Spesso i poeti, per la loro sostanziale irrilevanza sotto un profilo commerciale, dimorano nelle retrovie e i loro nomi salgono alla ribalta delle cronache solo in occasione del premio Nobel o di circostanze altrettanto eccezionali (vedi Louise Glück). Eppure ci sono poeti che hanno impresso un segno indelebile nella storia della letteratura, soprattutto nel Novecento, al punto che non è possibile prescindere dai loro nomi, famosi o meno. Al punto che non è possibile prescindere dalla loro voce lucida, disincantata, capace di illuminare con un solo verso la nostra realtà. Natan Zach è sicuramente tra questi. Forse lo è stato ancor di più nei suoi ultimi anni, quando la sua poesia è divenuta “una poesia del disagio”, per usare le parole del traduttore e studioso italo-israeliano Ariel Rathaus. A onor del vero, l’intera opera di Zach è attraversata da questo sentimento acuto e sottile di scomodità: nel rapporto con l’altro, nell’amore, nella realtà d’Israele.
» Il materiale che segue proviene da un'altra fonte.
Lemma table_at nl k : 0 <= k < 100 -> same_locks nl k = true
  /\ forall sh cl, ordinary sh cl nl k = bool_decide (chars_of sh cl nl k = us_chars sh cl nl k).
Proof.
  intros Hk. pose proof (both_bools _ nl table_checked) as H. cbv beta in H. rewrite forallb_forall in H.
  assert (Hin : k ∈ seqZ 0 100) by (apply elem_of_seqZ; lia). specialize (H k (proj1 (list_elem_of_In _ _) Hin)).
  apply andb_true_iff in H as [H1 H2]. split; [done|]. intros sh cl.
  apply (both_bools _ sh) in H2. apply (both_bools _ cl) in H2. by apply eqb_prop.
Qed.

(** [ordinary] is exact: the driver types the characters of the layout on the keys
    that are ordinary, and other characters on all the others. *)
Theorem ordinary_exact shift caps num k : 0 <= k < 100 ->
  ordinary shift caps num k = true <-> chars_of shift caps num k = us_chars shift caps num k.
Proof. intros Hk. destruct (table_at num k Hk) as [_ H]. rewrite H. apply bool_decide_eq_true. Qed.

(** The four ways in which the driver differs: the introducer of the cursor
    sequences, the asterisk, caps lock and the keypad. *)
Lemma driver_deviations :
  chars_of false false true 82 = [27; 93; 65] /\ us_chars false false true 82 = [27; 91; 65]
  /\ chars_of true false true 37 = [82] /\ us_chars true false true 37 = [42]
  /\ chars_of false true true 30 = [33] /\ us_chars false true true 30 = [49]
  /\ chars_of true false true 89 = [70] /\ us_chars true false true 89 = [49].
Proof. repeat split. Qed.

Lemma press_ordinary shift st k : 0 <= k < 100 -> ordinary shift (caps st) (num st) k = true -> press shift st k = us_press shift st k.
Proof.
  intros Hk Ho. destruct (table_at (num st) k Hk) as [H1 H2]. rewrite H2 in Ho. apply bool_decide_eq_true in Ho.
  apply andb_true_iff in H1 as [A B]. apply eqb_prop in A, B. unfold press, us_press. by rewrite A, B, Ho.
Qed.

Lemma us_press_none shift st k : 100 <= k -> us_press shift st k = st.
Proof.
  intros Hk. assert (E : us_layout (num st) k = No_action).
  { unfold us_layout. rewrite (proj2 (Z.leb_gt k 29)), andb_false_r by lia.
    destruct k as [|q|q]; try lia. do 7 (destruct q as [q|q|]; try lia; try reflexivity). }
  unfold us_press, us_chars. rewrite E, !xorb_false_r. by destruct st.
Qed.

Lemma step_ordinary st rep' : is_report rep' -> ordinary_keys (shift_down rep') (us_new_keys (down st) rep') st = true ->
  uk_step st rep' = us_step st rep'.
Proof.
  intros [_ Hb]. unfold uk_step, us_step, us_new_keys, new_keys. set (sh := shift_down rep').
  assert (H : forall ks s0, Forall (fun b => 0 <= b < 256) ks -> ordinary_keys sh (filter (fun k => k ∉ down st) ks) s0 = true ->
    fold_left (press sh) (filter (fun k => (k ∉ down st) /\ k < 0x64) ks) s0 = fold_left (us_press sh) (filter (fun k => k ∉ down st) ks) s0).
  { induction ks as [|k ks IH]; intros s0 Hks Ho; [done|]. apply list.Forall_cons_1 in Hks as [Hk Hks]. rewrite !filter_cons in *.
    destruct (decide (k ∉ down st)) as [Hd|Hd]; [|rewrite decide_False by tauto; by apply IH].
    cbn [ordinary_keys] in Ho. apply andb_true_iff in Ho as [Ho1 Ho2]. cbn [fold_left].
    destruct (decide (k < 0x64)) as [Hlt|Hge].
    - rewrite decide_True by done. cbn [fold_left]. rewrite (press_ordinary sh s0 k) by (done || lia). by apply IH.
    - rewrite decide_False by tauto. rewrite us_press_none in * by lia. by apply IH. }
  intros Ho. rewrite (H (drop 2 rep') st (Forall_drop _ _ _ Hb) Ho). done.
Qed.

(** ** Theorems *)

(** [C23] The USB keyboard driver implements a US keyboard: for every sequence of
    reports in which the keys that are pressed are ordinary ones, the handler
    completes each time, the lock keys follow, and the mailbox gets exactly the
    characters of the US layout for the keys that a report has and the report
    before did not have, in their order, with shift and the lock keys as they are
    at that moment, the ones that do not fit left out.  No thread that waits in
    [getchar] is lost. *)
Theorem usb_keyboard_simulates s st r l rs :
  uk_represents s st r l -> Forall is_report rs -> ordinary_run rs st = true ->
  exists s' r' l', reports rs s = Ret (Done tt, s')
    /\ uk_represents s' (fold_left us_step rs st) r' l' /\ r' ++ l' = r ++ l.
Proof.
  intros HR Hrs Ho. replace (fold_left us_step rs st) with (fold_left uk_step rs st); [by apply reports_run|].
  clear HR. revert st Ho. induction Hrs as [|rep' rs Hrep Hrs IH]; intros st Ho; [done|]. cbn [ordinary_run fold_left] in *.
  rewrite !andb_true_iff in Ho. destruct Ho as ((_ & Ho1) & Ho2). rewrite (step_ordinary st rep') by done. by apply IH.
Qed.
(* ===== verification/Alloc.v ===== *)
(** * The kernel heap of the USB driver

    Models [src/src/kernel/usb/allocator.c] and [allocator.h]: 64 KB of memory
    in 1024 chunks of 64 bytes, described by an array of boundary tags.  Only
    the first and the last chunk of an allocated block are marked; every free
    chunk knows the length of the free run from itself on, every block the
    length of the run of blocks from itself on.

    An index outside the array is [Stuck].  [report_usage], which nothing
    calls, adds to its two pointer arguments instead of what they point to,
    and so changes nothing; it is left out. *)

From S2P Require Import Prelude CString Sched Ring Schedule Sync.

Definition KERNEL_ALLOC_START : Z := 0x030000.
Definition KERNEL_ALLOC_STOP : Z := 0x040000.
Definition CHUNK_SIZE : Z := 64.
Definition CHUNK_NUM : Z := (KERNEL_ALLOC_STOP - KERNEL_ALLOC_START) / CHUNK_SIZE.

Record mem_chunk : Type := mk_chunk { is_free : Z; total_size : Z; chunk_size : Z }.

Definition set_is_free (v : Z) (c : mem_chunk) : mem_chunk := mk_chunk v (total_size c) (chunk_size c).
Definition set_total_size (v : Z) (c : mem_chunk) : mem_chunk := mk_chunk (is_free c) v (chunk_size c).
Definition set_chunk_size (v : Z) (c : mem_chunk) : mem_chunk := mk_chunk (is_free c) (total_size c) v.

(** The array, its lock, the memory it describes, and the process subsystem that
    the spinlock works on. *)
Record hst : Type := mk_hst {
  hkern : kst;
  mem_chunk_list : list mem_chunk;
  memlock : spinlock_t;
  hmem : bmem
}.

Definition set_hkern (v : kst) (s : hst) : hst := mk_hst v (mem_chunk_list s) (memlock s) (hmem s).
Definition set_chunks (v : list mem_chunk) (s : hst) : hst := mk_hst (hkern s) v (memlock s) (hmem s).
Definition set_memlock (v : spinlock_t) (s : hst) : hst := mk_hst (hkern s) (mem_chunk_list s) v (hmem s).
Definition set_hmem (v : bmem) (s : hst) : hst := mk_hst (hkern s) (mem_chunk_list s) (memlock s) v.

Definition hop {A} (m : M kst A) : M hst A := zoom hkern set_hkern m.

(** [mem_chunk_list[i]], read and written. *)
Definition tag (i : Z) : M hst mem_chunk :=
  fun s => match (if i <? 0 then None else mem_chunk_list s !! Z.to_nat i) with
           | Some c => Ret (c, s)
           | None => Stuck
           end.

Definition put_tag (i : Z) (f : mem_chunk -> mem_chunk) : M hst unit :=
  c <-- tag i ;;
  modify (fun s => set_chunks (<[Z.to_nat i := f c]> (mem_chunk_list s)) s).

Definition mem_acquire : M hst unit :=
  l <-- gets memlock ;;
  l' <-- hop (spinlock_acquire SYNC_IMPL l) ;;
  modify (set_memlock l').

Definition mem_release : M hst unit :=
  l <-- gets memlock ;;
  l' <-- hop (spinlock_release SYNC_IMPL l) ;;
  modify (set_memlock l').

(** The loops go down to 0, so [i] steps are enough. *)
Fixpoint update_allocated_loop (fuel : nat) (i total : Z) : M hst unit :=
  if 0 <? i then
    match fuel with
    | O => out_of_fuel
    | S f =>
        p <-- tag (u32 (i - 1)) ;;
        if is_free p =? 0 then
          let i := u32 (i - chunk_size p) in
          c <-- tag i ;;
          let total := u32 (total + chunk_size c) in
          put_tag i (set_total_size total) ;;;
          update_allocated_loop f i total
        else ret tt
    end
  else ret tt.

Definition update_allocated (i total : Z) : M hst unit := update_allocated_loop (Z.to_nat i) i total.

Fixpoint update_free_loop (fuel : nat) (i total : Z) : M hst unit :=
  if 0 <? i then
    match fuel with
    | O => out_of_fuel
    | S f =>
        p <-- tag (u32 (i - 1)) ;;
        if is_free p =? 1 then
          let i := u32 (i - 1) in
          let total := u32 (total + 1) in
          put_tag i (set_total_size total) ;;;
          update_free_loop f i total
        else ret tt
    end
  else ret tt.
Nato in Germania, nel 1930 a Berlino come Harry Seitelbach, da padre ebreo-tedesco e madre italiana, con l’ascesa al potere del partito nazionalsocialista, Zach era emigrato con la famiglia nella Palestina del Mandato britannico nel 1936, lo stesso anno di Yehuda Amichai, un altro straordinario poeta della stessa generazione. Quest’evento ha segnato in maniera indelebile la sua esistenza (“Hitler ancora scorre nelle mie vene”, scriverà anni dopo), configurandosi come un fatto traumatico nella sua poesia (“ma io mi accontento di gridare nel sogno”). Zach è considerato il leader di quella che è stata definita la new wave della poesia israeliana, nata intorno agli anni ’50 e destinata a rivoluzionare per sempre la letteratura dello Stato ebraico. Vicino alla lezione dei modernisti inglesi e americani, la sua poesia, infatti, è caratterizzata da uno stile nudo, dissacrante e colloquiale, lontano da ogni sentimentalismo e da ogni retorica. Per questo motivo, molto spesso è stato avvicinato a Yehuda Amichai, benché in realtà vi siano tra di loro grandi differenze. Zach, infatti, è riflessivo, “filosofico” (pashut ve-filosofi, “semplice e filosofico” intitolava il New Republic nel 1983), mentre Amichai è più immediato e “carnale”. Inoltre, mentre Amichai ha saputo ben interpretare i sentimenti e gli umori dell’opinione pubblica israeliana, divenendo poeta nazionale d’Israele, nelle sue liriche Zach ribadisce sempre la propria condizione di “uomo in viaggio” e di apolide, iniziata nell’infanzia (“parlare quattro lingue al di sotto di sei anni è pure / cosa che confonde, una torre di Babele che a malapena deambula”) e irrimediabilmente portata avanti in età adulta. Dal 1968 al 1979, infatti, visse in Inghilterra, dove completò i suoi studi; di ritorno in Israele, insegnò nelle università di Tel Aviv e Haifa e svolse un incarico di grande prestigio presso i teatri Ohel e Carmi. Notevole è inoltre la sua opera di traduttore; si ricordino in particolare le sue traduzioni di Allen Ginsberg, di Else Lasker-Schüler e delle canzoni popolari arabe, queste ultime realizzate in collaborazione con Rashid Hussein.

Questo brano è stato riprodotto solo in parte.